= 1914–1918 Online =

Online encyclopedia of World War I

1914–1918 Online: International Encyclopedia of the First World War is an international, English-language online encyclopedia of the First World War. Deemed the largest research network of its kind, it officially went online on 8 October 2014. The editorial office is staffed by historians and uses Semantic MediaWiki.

The Freie Universität Berlin (FU Berlin) and the Bayerische Staatsbibliothek (Bavarian State Library) in Munich initiated the online academic reference work in the run-up to the centenary commemorations of the Great War. The project has since gained the support of several international partners, including the German Historical Institutes in London, Moscow, Paris, Rome, Warsaw as well as the Orient-Institut Istanbul (Oriental Institute in Istanbul). It has furthermore acquired eight-figure funds from the Deutsche Forschungsgemeinschaft (German Research Foundation), funding which was extended in 2016 by an "Open Encyclopedia System" follow-up grant.

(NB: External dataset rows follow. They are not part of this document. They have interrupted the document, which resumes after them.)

(** X9.  Allocating with the plain overload through one instance and
    deallocating the result through another makes exactly two calls on
    every target: one allocation of the requested size, then the release
    paired with it. *)
Theorem plain_round_trip
    {heap : Type} (P : platform) (L : libc heap) (a b : allocator_malloc.t)
    (n size : size_t) (flags : c_int) (h : heap) :
  exists c,
    allocator_malloc.allocate P a n flags = call c
    /\ requested_size c = n
    /\ run L (bind (allocator_malloc.allocate P a n flags)
                (fun p => allocator_malloc.deallocate P b p size)) h
       = Some (tt,
               libc_free L (matching_free c (fst (libc_alloc L c h)))
                 (snd (libc_alloc L c h)),
               [Allocated c (fst (libc_alloc L c h));
                Released (matching_free c (fst (libc_alloc L c h)))]).
Proof.
  unfold allocator_malloc.allocate.
  destruct (EASTL_ALIGNED_MALLOC_AVAILABLE P && EA_PLATFORM_MICROSOFT P)
    eqn:Hcap;
    eexists; (split; [reflexivity | split; [reflexivity | ]]);
    unfold call; cbn [bind run];
    match goal with
    | |- context [libc_alloc L ?c h] => destruct (libc_alloc L c h)
    end;
    cbn [fst snd]; rewrite deallocate_by_capability;
    unfold has_aligned_offset_allocate; rewrite Hcap, run_release;
    reflexivity.
Qed.
(* ================================================================== *)
(** ** The cache over two requests *)

Lemma fetch_refresh_success (rt : JsRuntime) (req : Request) (env : Env)
  (cache : Cache) (now : Z) (net : Network) (src : string)
  (ext : list RedirectRule) :
  preprocess (url req) env = None ->
  absentOrStale cache now ->
  GIST_CONFIG_URL env = Some src -> src <> "" ->
  net src = HttpResponse true (Some (JArray ext)) -> ext <> [] ->
  cacheAfter (fetch req env cache now net) = mkCache (Some ext) now.
Proof.
  intros Hp Hstale Hsrc Hne Hnet Hext.
  rewrite (fetch_passed rt req env cache now net Hp). simpl.
  rewrite (loadRules_stale env cache now net Hstale). unfold refresh.
  rewrite (configuredSource_some env src Hsrc Hne), Hnet.
  destruct ext as [|r ext]; [congruence | reflexivity].
Qed.

Lemma fetch_refresh_failure (rt : JsRuntime) (req : Request) (env : Env)
  (cache : Cache) (now : Z) (net : Network) (src : string) :
  preprocess (url req) env = None ->
  absentOrStale cache now ->
  GIST_CONFIG_URL env = Some src -> src <> "" ->
  failedFetch (net src) ->
  cacheAfter (fetch req env cache now net) = cache.
Proof.
  intros Hp Hstale Hsrc Hne Hfail.
  rewrite (fetch_passed rt req env cache now net Hp). simpl.
  rewrite (loadRules_stale env cache now net Hstale).
  rewrite (refresh_failed env cache now net src
             (configuredSource_some env src Hsrc Hne) Hfail).
  reflexivity.
Qed.

(** X16: after a request has refreshed the cache at time T, every
    request handled less than 300000 ms after T, whatever its
    environment and whatever the rule source would answer, fetches
    nothing, leaves the cache as the refresh made it and is resolved
    against the fetched rules. *)
Theorem refreshed_cache_serves_the_window (rt : JsRuntime) (req : Request)
  (env : Env) (cache : Cache) (now : Z) (net : Network) (src : string)
  (ext : list RedirectRule) :
  preprocess (url req) env = None ->
  absentOrStale cache now ->
  GIST_CONFIG_URL env = Some src -> src <> "" ->
  net src = HttpResponse true (Some (JArray ext)) -> ext <> [] ->
  forall (req' : Request) (env' : Env) (now' : Z) (net' : Network),
    now' - now < 300000 ->
    fetched (fetch req' env' (cacheAfter (fetch req env cache now net)) now'
               net') = []
    /\ cacheAfter (fetch req' env' (cacheAfter (fetch req env cache now net))
                     now' net')
       = mkCache (Some ext) now
    /\ activeRules env' (cacheAfter (fetch req env cache now net)) now' net'
       = ext.
Proof.
  intros Hp Hstale Hsrc Hne Hnet Hext req' env' now' net' Hwin.
  rewrite (fetch_refresh_success rt req env cache now net src ext)
    by assumption.
  assert (Hload : loadRules env' (mkCache (Some ext) now) now' net'
                  = (ext, mkCache (Some ext) now, [])).
  { unfold loadRules. simpl.
    destruct (Z.ltb_spec (now' - now) CACHE_TTL);
      [reflexivity | unfold CACHE_TTL in *; lia]. }
  unfold activeRules. rewrite Hload.
  destruct (preprocess (url req') env') as [r|] eqn:Hp'.
  - rewrite (fetch_redirected rt req' env' _ now' net' r Hp'). auto.
  - rewrite (fetch_passed rt req' env' _ now' net' Hp'), Hload. auto.
Qed.

Lemma refreshed_cache_serves_the_window_witness :
  let req := getRequest (exampleUrl "https" "/x" None) in
  let net := serving [simpleRule "/a" "/b"] in
  (preprocess (url req) gistEnv = None
   /\ absentOrStale initialCache 1000
   /\ GIST_CONFIG_URL gistEnv = Some "https://gist.example/redirects.json"
   /\ net "https://gist.example/redirects.json"
      = HttpResponse true (Some (JArray [simpleRule "/a" "/b"]))
   /\ 300999 - 1000 < 300000)
  /\ fetch (rt := fragmentRuntime) (getRequest (exampleUrl "https" "/a" None))
       gistEnv (cacheAfter (fetch (rt := fragmentRuntime) req gistEnv
                              initialCache 1000 net))
       300999 (serving [simpleRule "/a" "/c"])
     = mkRun (Ok (Redirect "https://example.com/b" 301))
         (cacheOf [simpleRule "/a" "/b"] 1000) [].
Proof.
  intros req net.
  assert (H1 : preprocess (url req) gistEnv = None) by reflexivity.
  assert (H2 : absentOrStale initialCache 1000) by (left; reflexivity).
  assert (H3 : GIST_CONFIG_URL gistEnv
               = Some "https://gist.example/redirects.json") by reflexivity.
  assert (H4 : net "https://gist.example/redirects.json"
               = HttpResponse true (Some (JArray [simpleRule "/a" "/b"])))
    by reflexivity.
  assert (H5 : 300999 - 1000 < 300000) by lia.
  split; [repeat split; assumption|].
  assert (Hne : "https://gist.example/redirects.json" <> "") by discriminate.
  assert (Hext : [simpleRule "/a" "/b"] <> []) by discriminate.
  destruct (refreshed_cache_serves_the_window fragmentRuntime req gistEnv
              initialCache 1000 net _ _ H1 H2 H3 Hne H4 Hext
              (getRequest (exampleUrl "https" "/a" None)) gistEnv 300999
              (serving [simpleRule "/a" "/c"]) H5) as (_ & _ & _).
  reflexivity.
Defined.

(** X17: a failed refresh is not remembered: when a request found the
    cache absent or stale and its fetch of the rule source failed, every
    later request that passes preprocessing fetches the source again. *)
Theorem failed_refresh_is_retried (rt : JsRuntime) (req : Request)
  (env : Env) (cache : Cache) (now : Z) (net : Network) (src : string) :
  preprocess (url req) env = None ->
  absentOrStale cache now ->
  GIST_CONFIG_URL env = Some src -> src <> "" ->
  failedFetch (net src) ->
  forall (req' : Request) (now' : Z) (net' : Network),
    preprocess (url req') env = None ->
    now <= now' ->
    fetched (fetch req' env (cacheAfter (fetch req env cache now net)) now'
               net') = [src].
Proof.
  intros Hp Hstale Hsrc Hne Hfail req' now' net' Hp' Hlater.
  rewrite (fetch_refresh_failure rt req env cache now net src) by assumption.
  assert (Hstale' : absentOrStale cache now').
  { destruct Hstale as [H|H]; [left; exact H | right; lia]. }
  rewrite (fetch_passed rt req' env cache now' net' Hp'). simpl.
  rewrite (loadRules_stale env cache now' net' Hstale').
  apply refresh_fetches_once. apply configuredSource_some; assumption.
Qed.

Lemma failed_refresh_is_retried_witness :
  let req := getRequest (exampleUrl "https" "/x" None) in
  (preprocess (url req) gistEnv = None
   /\ absentOrStale initialCache 1000
   /\ GIST_CONFIG_URL gistEnv = Some "https://gist.example/redirects.json"
   /\ failedFetch (offline "https://gist.example/redirects.json")
   /\ 1000 <= 1001)
  /\ fetched (fetch (rt := fragmentRuntime) req gistEnv
                (cacheAfter (fetch (rt := fragmentRuntime) req gistEnv
                               initialCache 1000 offline))
                1001 offline)
     = ["https://gist.example/redirects.json"].
Proof.
  intros req.
  assert (H1 : preprocess (url req) gistEnv = None) by reflexivity.
  assert (H2 : absentOrStale initialCache 1000) by (left; reflexivity).
  assert (H3 : GIST_CONFIG_URL gistEnv
               = Some "https://gist.example/redirects.json") by reflexivity.
  assert (H4 : failedFetch (offline "https://gist.example/redirects.json"))
    by constructor.
  assert (H5 : 1000 <= 1001) by lia.
  split; [repeat split; assumption|].
  refine (failed_refresh_is_retried fragmentRuntime req gistEnv initialCache
            1000 offline _ H1 H2 H3 _ H4 req 1001 offline H1 H5).
  discriminate.
Defined.
(** * The TCP connection layer of src/network/tcp.c

    A shallow embedding of [__net_Connect], [__net_Accept], [SocksNegociate]
    and [SocksHandshakeTCP], followed by the properties of the specification
    that concern them.

    The C functions talk to the operating system, to the resolver and to the
    configuration of the calling object.  Here every effect is an [event]
    appended to the [trace] of a [world], and every answer of the outside is
    read from an oracle: the [env] record for the resolver and the
    configuration, an [os_script] per resolved address for the socket calls
    made on it, the [inbox] of the world for the bytes the peer sends. *)

From Stdlib Require Import ZArith List String Ascii Bool Lia.
Import ListNotations.
Open Scope Z_scope.

(** ** Platform constants (Linux values of the system headers) *)

Definition SOCK_STREAM : Z := 1.
Definition IPPROTO_TCP : Z := 6.
Definition AF_INET : Z := 2.
Definition EINTR : Z := 4.
Definition EINPROGRESS : Z := 115.
Definition POLLIN : Z := 1.
Definition POLLOUT : Z := 4.

(** ** Events, worlds and the primitive operations *)

Inductive msg_level := Dbg | Warn | Err.

Inductive event :=
| EvMsg (lvl : msg_level) (text : string)
| EvResolve (host : string) (port : Z) (i_val : Z)
| EvFreeaddrinfo
| EvSocket (family type proto : Z) (fd : Z)
| EvConnect (fd : Z)
| EvPoll (fd : Z) (timeout : Z)
| EvSockopt (fd : Z)
| EvClose (fd : Z)
| EvWrite (fd : Z) (buf : list Z)
| EvRead (fd : Z) (len : Z)
| EvPollSet (fds : list Z) (timeout : Z)
| EvObjectWait
| EvAccept (sfd : Z) (fd : Z)
| EvSetupSocket (fd : Z).

(** [trace] holds the newest event first.  [inbox] is what the peer will
    send; [wr_script] tells, write after write, whether [net_Write] manages to
    send the whole buffer (an exhausted script means it does). *)
Record world := mkWorld {
  trace : list event;
  inbox : list Z;
  wr_script : list bool
}.

Definition ev (e : event) (w : world) : world :=
  mkWorld (e :: trace w) (inbox w) (wr_script w).

Definition msg (lvl : msg_level) (text : string) (w : world) : world :=
  ev (EvMsg lvl text) w.

Definition net_Close (fd : Z) (w : world) : world := ev (EvClose fd) w.

Definition vlc_freeaddrinfo (w : world) : world := ev EvFreeaddrinfo w.

(** [net_Write fd buffer i_len]: the number of bytes written, or -1. *)
Definition net_Write (fd : Z) (buffer : list Z) (i_len : Z) (w : world)
  : Z * world :=
  let w' := mkWorld (EvWrite fd (firstn (Z.to_nat i_len) buffer) :: trace w)
                    (inbox w) (tl (wr_script w)) in
  match wr_script w with
  | false :: _ => (-1, w')
  | _ => (i_len, w')
  end.

(** [net_Read fd buffer i_len VLC_TRUE]: waits for [i_len] bytes; returns the
    number of bytes read and the buffer they were stored in. *)
Definition net_Read (fd : Z) (i_len : Z) (w : world) : Z * list Z * world :=
  let n := Z.to_nat i_len in
  let got := firstn n (inbox w) in
  (Z.of_nat (List.length got), got,
   mkWorld (EvRead fd i_len :: trace w) (skipn n (inbox w)) (wr_script w)).

(** Resource accounting, read off a trace (newest first).  [open_sockets]
    replays the trace: [net_Socket] opens a descriptor unless it returns -1,
    [net_Close] closes one. *)
Fixpoint remove_first (fd : Z) (l : list Z) : list Z :=
  match l with
  | [] => []
  | x :: l' => if x =? fd then l' else x :: remove_first fd l'
  end.

Fixpoint open_sockets (t : list event) : list Z :=
  match t with
  | [] => []
  | EvSocket _ _ _ fd :: t' =>
      if fd =? -1 then open_sockets t' else fd :: open_sockets t'
  | EvClose fd :: t' => remove_first fd (open_sockets t')
  | _ :: t' => open_sockets t'
  end.

Fixpoint closed (t : list event) : list Z :=
  match t with
  | [] => []
  | EvClose fd :: t' => fd :: closed t'
  | _ :: t' => closed t'
  end.

Fixpoint resolved (t : list event) : nat :=
  match t with
  | [] => O
  | EvResolve _ _ i_val :: t' => if i_val =? 0 then S (resolved t') else resolved t'
  | _ :: t' => resolved t'
  end.

Fixpoint released (t : list event) : nat :=
  match t with
  | [] => O
  | EvFreeaddrinfo :: t' => S (released t')
  | _ :: t' => released t'
  end.

Fixpoint polls (t : list event) : list Z :=
  match t with
  | [] => []
  | EvPoll _ tmo :: t' => tmo :: polls t'
  | _ :: t' => polls t'
  end.

Fixpoint writes (t : list event) : list (list Z) :=
  match t with
  | [] => []
  | EvWrite _ buf :: t' => buf :: writes t'
  | _ :: t' => writes t'
  end.

Fixpoint tried (t : list event) : nat :=
  match t with
  | [] => O
  | EvSocket _ _ _ _ :: t' => S (tried t')
  | _ :: t' => tried t'
  end.

Definition logged (lvl : msg_level) (text : string) (t : list event) : Prop :=
  In (EvMsg lvl text) t.

(** ** Resolver, configuration and per-address behaviour of the system *)

Record addrinfo := mkAddrinfo {
  ai_family : Z;
  ai_socktype : Z;
  ai_protocol : Z;
  sin_addr : list Z
}.

(** What the system answers when one resolved address is tried:
    [os_fd] is the result of [net_Socket]; [os_connect] the return value and
    [net_errno] of [connect]; [os_die k] the flag [p_this->b_die] and
    [os_poll k] the return value and [net_errno] of [poll] at the k-th turn
    of the wait loop; [os_sockopt] the return value of [getsockopt] and the
    content of [i_val] after it. *)
Record os_script := mkScript {
  os_fd : Z;
  os_connect : Z * Z;
  os_die : nat -> bool;
  os_poll : nat -> Z * Z;
  os_sockopt : Z * Z
}.

Record hints := mkHints { hint_family : Z; hint_socktype : Z }.

(** The collaborators that are declared outside tcp.c. *)
Record env := mkEnv {
  var_CreateGetNonEmptyString : string -> option string;
  var_GetInteger : string -> Z;
  atoi : string -> Z;
  vlc_getaddrinfo : string -> Z -> hints -> Z * list (addrinfo * os_script)
}.

(** ** C helpers *)

Definition uint8 (z : Z) : Z := z mod 256.

Definition strlen (s : string) : Z := Z.of_nat (String.length s).

Definition bytes_of (s : string) : list Z :=
  map (fun c => Z.of_N (N_of_ascii c)) (list_ascii_of_string s).

(** [memcpy (dst, s, n)] for [n <= strlen s]: the first [n] bytes of [s]. *)
Definition memcpy (s : string) (n : Z) : list Z :=
  firstn (Z.to_nat n) (bytes_of s).

(** [SetWBE (p, v)]: the 16-bit value, most significant byte first. *)
Definition SetWBE (v : Z) : list Z := [uint8 (Z.shiftr v 8); uint8 v].

(** [strchr (s, ':')] followed by [*psz++ = 0]: the part before the first
    colon and, when there is one, the part after it. *)
Fixpoint split_colon (s : string) : string * option string :=
  match s with
  | EmptyString => (EmptyString, None)
  | String c s' =>
      if Ascii.eqb c ":"%char then (EmptyString, Some s')
      else let '(h, p) := split_colon s' in (String c h, p)
  end.

(** The conversion of a wider integer to [int]: the low 32 bits, read as a
    signed number. *)
Definition to_int (z : Z) : Z :=
  let u := z mod 2 ^ 32 in
  if u <? 2 ^ 31 then u else u - 2 ^ 32.

(** The line feed that ends one of the messages. *)
Definition line_feed : string := String "010"%char EmptyString.

(** The GNU conditional [a ?: b]. *)
Definition elvis (a b : Z) : Z := if a =? 0 then b else a.

(** ** Results *)

Inductive status := VLC_SUCCESS | VLC_EGENERIC.

(** An undefined behaviour of the C program is a result of its own. *)
Inductive fault := NullDeref | OutOfBounds.

Inductive result (A : Type) :=
| Ret (a : A)
| Fault (f : fault).
Arguments Ret {A} a.
Arguments Fault {A} f.
(** An integer literal without sign: [0] or a non-zero digit followed by
    digits. *)
Definition natural (s : string) : option (Z * string) :=
  match s with
  | String c r =>
      match digit_of c with
      | Some 0%Z => if starts_fraction r then None else
                      match r with
                      | String c' _ => match digit_of c' with
                                       | Some _ => None
                                       | None => Some (0%Z, r)
                                       end
                      | EmptyString => Some (0%Z, r)
                      end
      | Some d => let (n, r') := digits d r in
                  if starts_fraction r' then None else Some (n, r')
      | None => None
      end
  | EmptyString => None
  end.

Definition number (s : string) : option (value * string) :=
  match s with
  | String "-"%char r =>
      match natural r with
      | Some (n, r') => Some (VNum (- n), r')
      | None => None
      end
  | _ => match natural s with
         | Some (n, r') => Some (VNum n, r')
         | None => None
         end
  end.

Definition unescape (c : ascii) : option ascii :=
  match c with
  | dquote => Some dquote
  | "\"%char => Some "\"%char
  | "/"%char => Some "/"%char
  | "b"%char => Some "008"%char
  | "f"%char => Some "012"%char
  | "n"%char => Some "010"%char
  | "r"%char => Some "013"%char
  | "t"%char => Some "009"%char
  | _ => None
  end.
Lemma mps_export_in_range FLAGS fixed_format obfuscated e output :
  negb obfuscated && negb (CheckAllNamesValidity e) = false ->
  all_in_range (proto_ e) = true ->
  outcome_of (ExportModelAsMpsFormat FLAGS fixed_format obfuscated e output)
  = Done.
Proof.
  intros Hgate Hrange. unfold ExportModelAsMpsFormat. rewrite Hgate.
  pose proof (ensure_setup_proto e) as Hp.
  destruct (ensure_setup e) as [e1 b]. cbn [fst] in Hp.
  apply MpsRender_in_range.
  destruct (fixed_format && _); cbn [set_flags proto_]; now rewrite Hp.
Qed.

(** The two exports return in the same way on the same exporter, and the
    way is decided by the name check first and the range check second:
    false through the name check when the names are not obfuscated and
    [CheckAllNamesValidity] fails; otherwise false through the range check
    when some row has an index out of range; otherwise true.  Nothing else
    makes an export fail. *)
Theorem export_outcome_decided_by_names_then_range :
  forall (FLAGS : Flags) (fixed_format obfuscated : bool)
         (e : MPModelProtoExporter) (output : string),
    outcome_of (ExportModelAsLpFormat FLAGS obfuscated e output)
    = expected_outcome obfuscated e
    /\ outcome_of
         (ExportModelAsMpsFormat FLAGS fixed_format obfuscated e output)
       = expected_outcome obfuscated e.
Proof.
  intros FLAGS fixed_format obfuscated e output. unfold expected_outcome.
  destruct (negb obfuscated && negb (CheckAllNamesValidity e)) eqn:Hgate.
  - unfold ExportModelAsLpFormat, ExportModelAsMpsFormat. rewrite Hgate.
    split; reflexivity.
  - destruct (all_in_range (proto_ e)) eqn:Hrange.
    + split; [now apply lp_export_in_range | now apply mps_export_in_range].
    + apply all_in_range_false in Hrange. destruct Hrange as (entry & Hentry).
      split.
      * apply (lp_export_out_of_range FLAGS obfuscated e output _
                 Hentry Hgate).
      * apply (mps_export_out_of_range FLAGS fixed_format obfuscated e output
                 _ Hentry Hgate).
Qed.

(** ** The name check *)

Lemma CheckAllNamesValidity_synthetic (e : MPModelProtoExporter) :
  widths_known e ->
  fits_int (proto_ e) ->
  use_obfuscated_names_ e = true ->
  CheckAllNamesValidity e = true.
Proof.
  intros Hw (Hfv & Hfc) Hobf. unfold CheckAllNamesValidity.
  assert (Hwv : num_digits_for_variables_ e <= 10).
  { destruct Hw as [(_ & -> & _) | (_ & -> & _)]; [lia|].
    apply width_at_most_10. unfold MPModelProto.variable_size in *. lia. }
  assert (Hwc : num_digits_for_constraints_ e <= 10).
  { destruct Hw as [(_ & _ & ->) | (_ & _ & ->)]; [lia|].
    apply width_at_most_10. unfold MPModelProto.constraint_size in *. lia. }
  rewrite andb_true_iff, !forallb_forall. split; intros i Hi;
    apply In_range in Hi;
    unfold GetVariableName, GetConstraintName; rewrite Hobf; cbn [orb];
    apply synthetic_name_valid; try reflexivity; lia.
Qed.
(** C5: on a frame of complete feature rows, sequence building gives up
    exactly when there are fewer than [L + 50] rows ([None] from
    [ModelTrainer.prepare_stock_data], the [ValueError] of line 90 from
    [LSTMPredictor.prepare_data]); otherwise it returns the samples and
    the two scalers, fitted on the feature rows and on the close column. *)
Theorem insufficient_data_threshold :
  (forall (self : ModelTrainer) (df ff : DataFrame) (fd : Matrix),
     features self = feature_names ->
     Pd.has_column df "Close" = true ->
     indicator_frame df = inr ff ->
     Pd.well_formed ff = true ->
     Pd.values ff feature_names = inr fd ->
     Arr.all_finite fd = true ->
     (prepare_stock_data self df = None <-> Pd.len ff < lookback self + 50) /\
     (lookback self + 50 <= Pd.len ff ->
      exists X y fsc tsc,
        prepare_stock_data self df = Some (X, y, fsc, tsc) /\
        Sk.fit fd = inr fsc /\
        Sk.fit (Arr.as_column (Arr.column fd 0)) = inr tsc /\
        length X = Pd.len ff - lookback self /\
        length y = Pd.len ff - lookback self)) /\
  (forall (self : LSTMPredictor) (data df1 : DataFrame) (fd : Matrix),
     add_features data = inr df1 ->
     Pd.values (Pd.dropna df1) feature_names = inr fd ->
     Arr.all_finite fd = true ->
     ((exists e, prepare_data self data = inl e) <->
      Pd.len (Pd.dropna df1) < p_lookback self + 50) /\
     (Pd.len (Pd.dropna df1) < p_lookback self + 50 ->
      prepare_data self data =
        inl (ValueError (insufficient_data_message (p_lookback self + 50)
                           (Pd.len (Pd.dropna df1))))) /\
     (p_lookback self + 50 <= Pd.len (Pd.dropna df1) ->
      exists self' X_train y_train X_test y_test sf,
        prepare_data self data = inr (self', (X_train, y_train, X_test, y_test, sf)) /\
        Sk.fit fd = inr (p_scaler self') /\
        Sk.fit (Arr.as_column (Arr.column fd 0)) = inr (p_target_scaler self') /\
        length (X_train ++ X_test) = Pd.len (Pd.dropna df1) - p_lookback self)).
Proof.
  split.
  - intros self df ff fd Hfeat Hc Hff Hwf Hv Hfin.
    assert (Hbig : lookback self + 50 <= Pd.len ff ->
      exists X y fsc tsc,
        prepare_stock_data self df = Some (X, y, fsc, tsc) /\
        Sk.fit fd = inr fsc /\
        Sk.fit (Arr.as_column (Arr.column fd 0)) = inr tsc /\
        length X = Pd.len ff - lookback self /\
        length y = Pd.len ff - lookback self).
    { intros HN.
      destruct (prepare_stock_data_complete self df ff fd Hfeat Hc Hff Hwf Hv Hfin HN)
        as (X & y & fsc & tsc & sf & sp & Hp & Hft & Htt & HX & Hy & _).
      apply fit_transform_inv in Hft as [Hft _], Htt as [Htt _]. eauto 10. }
    split; [split|exact Hbig].
    + intros Hnone. destruct (Nat.lt_ge_cases (Pd.len ff) (lookback self + 50)) as [|HN];
        [assumption|].
      destruct (Hbig HN) as (X & y & fsc & tsc & Hp & _). congruence.
    + intros Hlt. eapply prepare_stock_data_short; eassumption.
  - intros self data df1 fd Hadd Hv Hfin.
    assert (Hbig : p_lookback self + 50 <= Pd.len (Pd.dropna df1) ->
      exists self' X_train y_train X_test y_test sf,
        prepare_data self data = inr (self', (X_train, y_train, X_test, y_test, sf)) /\
        Sk.fit fd = inr (p_scaler self') /\
        Sk.fit (Arr.as_column (Arr.column fd 0)) = inr (p_target_scaler self') /\
        length (X_train ++ X_test) = Pd.len (Pd.dropna df1) - p_lookback self).
    { intros HN.
      destruct (prepare_data_complete self data df1 fd Hadd Hv Hfin HN)
        as (X & y & sc & tsc & sf & sp & Hp & Hft & Htt & HX & Hy & _).
      apply fit_transform_inv in Hft as [Hft _], Htt as [Htt _].
      eexists _, _, _, _, _, _. split; [exact Hp|]. simpl.
      rewrite take_drop. auto. }
    split; [split | split; [|exact Hbig]].
    + intros [e He].
      destruct (Nat.lt_ge_cases (Pd.len (Pd.dropna df1)) (p_lookback self + 50)) as [|HN];
        [assumption|].
      destruct (Hbig HN) as (? & ? & ? & ? & ? & ? & Hp & _). congruence.
    + intros Hlt. eexists. eapply prepare_data_short; eassumption.
    + intros Hlt. eapply prepare_data_short; eassumption.
Qed.

(** ** Training one symbol *)

Lemma int_mul_08_div (n : nat) : int_mul_08 n = n * 8 / 10.
Proof.
  unfold int_mul_08, Qfloor, Qmult, inject_Z. simpl Qnum. simpl Qden.
  apply Nat2Z.inj. rewrite Z2Nat.id by (apply Z.div_pos; lia).
  rewrite Nat2Z.inj_div, Nat2Z.inj_mul. reflexivity.
Qed.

The project leaders are Oliver Janz, professor of modern history at the Friedrich-Meinecke-Institut (FMI), Nicolas Apostolopoulos, director of the Center for Digital Systems (CeDiS), both at the Freie Universität Berlin, and Gregor Horstkemper from the Zentrum für Elektronisches Publizieren - ZEP (Center for Electronic Publication) at the Bavarian State Library.

1914-1918-Online intends to provide the most recent global research on the First World War to the academic community and the public through a multi-perspective, open-access approach. Up to 1,000 experts from over fifty countries will be working on or have worked on this ongoing project. With a goal of approximately 1,500 entries, all content is published using the Creative Commons license CC BY-NC-ND 3.0. The fully citable, Digital Object Identifier (DOI) equipped texts have been peer-reviewed (double blind) and enriched with images, maps and other related content. The encyclopedia is divided thematically and regionally, and all sections are easily accessible via search and navigation options (filter, register, timeline). Links and interfaces connect 1914-1918-online to other databases as well as information systems such as Europeana 1914-1918, CENDARI, WorldCat and Zotero.

The editorial board is composed of seven General Editors (Ute Daniel, Peter Gatrell, Oliver Janz, Heather Jones, Jennifer Keene, Alan Kramer and Bill Nasson), several Section Editors, and numerous external reviewers, a total of roughly 100 persons. The Editorial Advisory Board includes Annette Becker, Jürgen Danyel, Josef Ehmer, Gudrun Gersmann, Antonio Gibelli, Gerhard Hirschfeld, John Horne, Jürgen Kocka, Gerd Krumeich, Jürgen Osterhammel, Hew Strachan, Jay Winter and Erik-Jan Zürcher.

The project made the American Library Association's 2015 "Annual List of Best Historical Materials" and received the second prize at the 2015 Berlin Digital Humanities Awards.